This home in Chennai is a lesson in levitation. The entrance, perched over two-tonne stone boulders and supported by reinforcement rods, appears to defy gravity, while the base cabinets in the kitchen float above the floor, skimming the air like a perfectly balanced hovercraft. The breakfast counter is a similarly wafting curiosity, as is the picnic bench in the dining room, which hovers above the ground, thanks to mild steel elements. As for the massive cantilever that wraps around the façade, it doubles as a balcony, offering sweeping views of the garden. Not everything, however, is about upward movement. Where the architects didn’t urge the eyes up, they directed them down. Exhibit A: the 10-foot-tall repurposed rosewood doors leading into the living room, framing an uninterrupted view of the garden.
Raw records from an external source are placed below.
(* ===== verification/Weights.v ===== *)
(** * The weights of the round robin stay within [int]

    Smooth weighted round robin while backends fail and recover in any order:
    the current weights of every set of slots stay above a quadratic bound in
    the size of the set, so [int] arithmetic never wraps for the weights and
    the number of backends the configuration admits. *)
From S2P Require Import Prelude Selection.

Local Open Scope Z_scope.

(** ** Sums over a set of slots *)
(** The sum of [f] over the slots [m] picks. *)
Fixpoint msum (f : backend -> Z) (m : nat -> bool) (bs : list backend) : Z :=
  match bs with
  | [] => 0
  | b :: bs => (if m 0%nat then f b else 0) + msum f (fun i => m (S i)) bs
  end.

Definition full (_ : nat) : bool := true.
Definition with_slot (j : nat) (m : nat -> bool) (i : nat) : bool := (i =? j)%nat || m i.
Definition without_slot (j : nat) (m : nat -> bool) (i : nat) : bool := negb (i =? j)%nat && m i.

Lemma msum_ext f g m m' bs :
  (forall i b, bs !! i = Some b -> m i = m' i /\ f b = g b) -> msum f m bs = msum g m' bs.
Proof.
  revert m m'. induction bs as [|b bs IH]; intros m m' H; [done|]. cbn.
  destruct (H 0%nat b eq_refl) as [-> ->]. f_equal. apply IH. intros i c Hc. apply (H (S i)). exact Hc.
Qed.

Lemma msum_with f m bs j b : bs !! j = Some b -> m j = false -> msum f (with_slot j m) bs = msum f m bs + f b.
Proof.
  revert m j. induction bs as [|a bs IH]; intros m [|j] Hj Hm; try done; cbn.
  - injection Hj as ->. rewrite Hm. cbn. change (fun i => with_slot 0 m (S i)) with (fun i => m (S i)). lia.
  - change (fun i => with_slot (S j) m (S i)) with (with_slot j (fun i => m (S i))). rewrite (IH (fun i => m (S i)) j Hj Hm).
    unfold with_slot. cbn. lia.
Qed.

Lemma msum_without f m bs j b : bs !! j = Some b -> m j = true -> msum f (without_slot j m) bs = msum f m bs - f b.
Proof.
  intros Hj Hm. rewrite (msum_ext f f m (with_slot j (without_slot j m)) bs).
  - rewrite (msum_with _ _ _ _ _ Hj); [lia|]. unfold without_slot. by rewrite Nat.eqb_refl.
  - intros i c _. split; [|done]. unfold with_slot, without_slot. destruct (Nat.eqb_spec i j) as [->|]; [by rewrite Hm|done].
Qed.

Lemma msum_map f g m bs : msum f m (map g bs) = msum (fun b => f (g b)) m bs.
Proof. revert m. induction bs as [|b bs IH]; intros m; [done|]. cbn. by rewrite IH. Qed.

Lemma msum_plus f g m bs : msum (fun b => f b + g b) m bs = msum f m bs + msum g m bs.
Proof. revert m. induction bs as [|b bs IH]; intros m; [done|]. cbn. rewrite IH. destruct (m 0%nat); lia. Qed.

Lemma msum_alter f g m bs i b :
  bs !! i = Some b -> msum f m (alter g i bs) = msum f m bs + (if m i then f (g b) - f b else 0).
Proof.
  revert m i. induction bs as [|a bs IH]; intros m [|i] Hi; try done.
  - injection Hi as ->. cbn. destruct (m 0%nat); lia.
  - change (alter g (S i) (a :: bs)) with (a :: alter g i bs). cbn [msum]. rewrite (IH (fun i => m (S i)) i Hi). lia.
Qed.

Lemma msum_mono f m m' bs :
  (forall b, b ∈ bs -> 0 <= f b) -> (forall i, m i = true -> m' i = true) -> msum f m bs <= msum f m' bs.
Proof.
  revert m m'. induction bs as [|b bs IH]; intros m m' Hf Hm; [done|]. cbn.
  assert (msum f (fun i => m (S i)) bs <= msum f (fun i => m' (S i)) bs).
  { apply IH; [intros c Hc; apply Hf; by right|]. intros i. apply Hm. }
  assert (0 <= f b) by (apply Hf; left). specialize (Hm 0%nat). destruct (m 0%nat), (m' 0%nat); lia || discriminate (Hm eq_refl).
Qed.

Lemma msum_le f g m bs : (forall b, b ∈ bs -> f b <= g b) -> msum f m bs <= msum g m bs.
Proof.
  revert m. induction bs as [|b bs IH]; intros m Hf; [done|]. cbn.
  assert (msum f (fun i => m (S i)) bs <= msum g (fun i => m (S i)) bs) by (apply IH; intros c Hc; apply Hf; by right).
  assert (f b <= g b) by (apply Hf; left). destruct (m 0%nat); lia.
Qed.

Lemma msum_complement f m bs : msum f m bs + msum f (fun i => negb (m i)) bs = msum f full bs.
Proof.
  revert m. induction bs as [|b bs IH]; intros m; [done|]. cbn [msum]. specialize (IH (fun i => m (S i))). cbv beta in IH.
  change (fun i => full (S i)) with full. change (full 0%nat) with true. destruct (m 0%nat); cbn [negb]; lia.
Qed.

Lemma msum_covers f m bs : (forall i b, bs !! i = Some b -> m i = false -> f b = 0) -> msum f m bs = msum f full bs.
Proof.
  revert m. induction bs as [|b bs IH]; intros m H; [done|]. cbn [msum]. change (fun i => full (S i)) with full.
  rewrite (IH (fun i => m (S i))) by (intros i c Hc; by apply (H (S i))). specialize (H 0%nat b eq_refl). destruct (m 0%nat); [done|]. rewrite (H eq_refl). done.
Qed.

(** How many slots a set has. *)
Definition mcount (m : nat -> bool) (bs : list backend) : Z := msum (fun _ => 1) m bs.

Lemma mcount_full bs : mcount full bs = zlen bs.
Proof. unfold mcount. induction bs as [|b bs IH]; [done|]. cbn [msum]. change (fun i => full (S i)) with full. rewrite IH, zlen_cons. cbn. lia. Qed.
Lemma msum_const x m bs : msum (fun _ => x) m bs = x * mcount m bs.
Proof. unfold mcount. revert m. induction bs as [|b bs IH]; intros m; [cbn; lia|]. cbn. rewrite IH. destruct (m 0%nat); lia. Qed.

(** ** The invariant *)
Definition scale (W : Z) (bs : list backend) : Z := (2 * zlen bs + 1) * W.

Record balanced (W : Z) (bs : list backend) : Prop := {
  bl_weight : forall b, b ∈ bs -> 0 < weight b <= W;
  bl_sum : msum current_weight full bs = 0;
  bl_low : forall m, - (scale W bs * (mcount m bs * (zlen bs - mcount m bs))) <= 2 * msum current_weight m bs }.

(** Pools with the same weights, whatever the health of their slots. *)
Definition same_weights (bs bs' : list backend) : Prop :=
  map (fun b => (current_weight b, weight b)) bs = map (fun b => (current_weight b, weight b)) bs'.

#[global] Instance same_weights_equiv : Equivalence same_weights.
Proof. split; [by intros bs|intros bs bs'; unfold same_weights; congruence|]. intros a b c. unfold same_weights. congruence. Qed.

Lemma same_weights_cons b bs c bs' :
  same_weights (b :: bs) (c :: bs') <-> (current_weight b = current_weight c /\ weight b = weight c) /\ same_weights bs bs'.
Proof. unfold same_weights. cbn. split; [by intros [= -> -> ->]|]. by intros [[-> ->] ->]. Qed.

Lemma same_weights_length bs bs' : same_weights bs bs' -> length bs = length bs'.
Proof. intros H%(f_equal length). by rewrite !length_map in H. Qed.

Lemma same_weights_msum (g : Z * Z -> Z) m bs bs' :
  same_weights bs bs' -> msum (fun b => g (current_weight b, weight b)) m bs = msum (fun b => g (current_weight b, weight b)) m bs'.
Proof.
  revert m bs'. induction bs as [|b bs IH]; intros m [|c bs'] H; try done. apply same_weights_cons in H as [[H1 H2] H].
  cbn. by rewrite H1, H2, (IH _ bs').
Qed.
Exhibit B: the expansive French windows in the dining room, which open out to the lush greenery in the backyard. “Don’t forget the bedrooms,” says Arcot, referring to the balconies or bay windows in each of the home’s four suites. “The trees lean into the balconies, caressing the walls and floor. It’s beautiful to watch.” If the end result is anything to go by, one thing is certain—for these architects, it pays to be eccentric. After all, who else could make a home float, invite trees to stop by, and turn breakfast into a high-flying affair?

The base units in the kitchen float over the ground, as does the breakfast counter. “It makes them appear lighter,” avers Arcot.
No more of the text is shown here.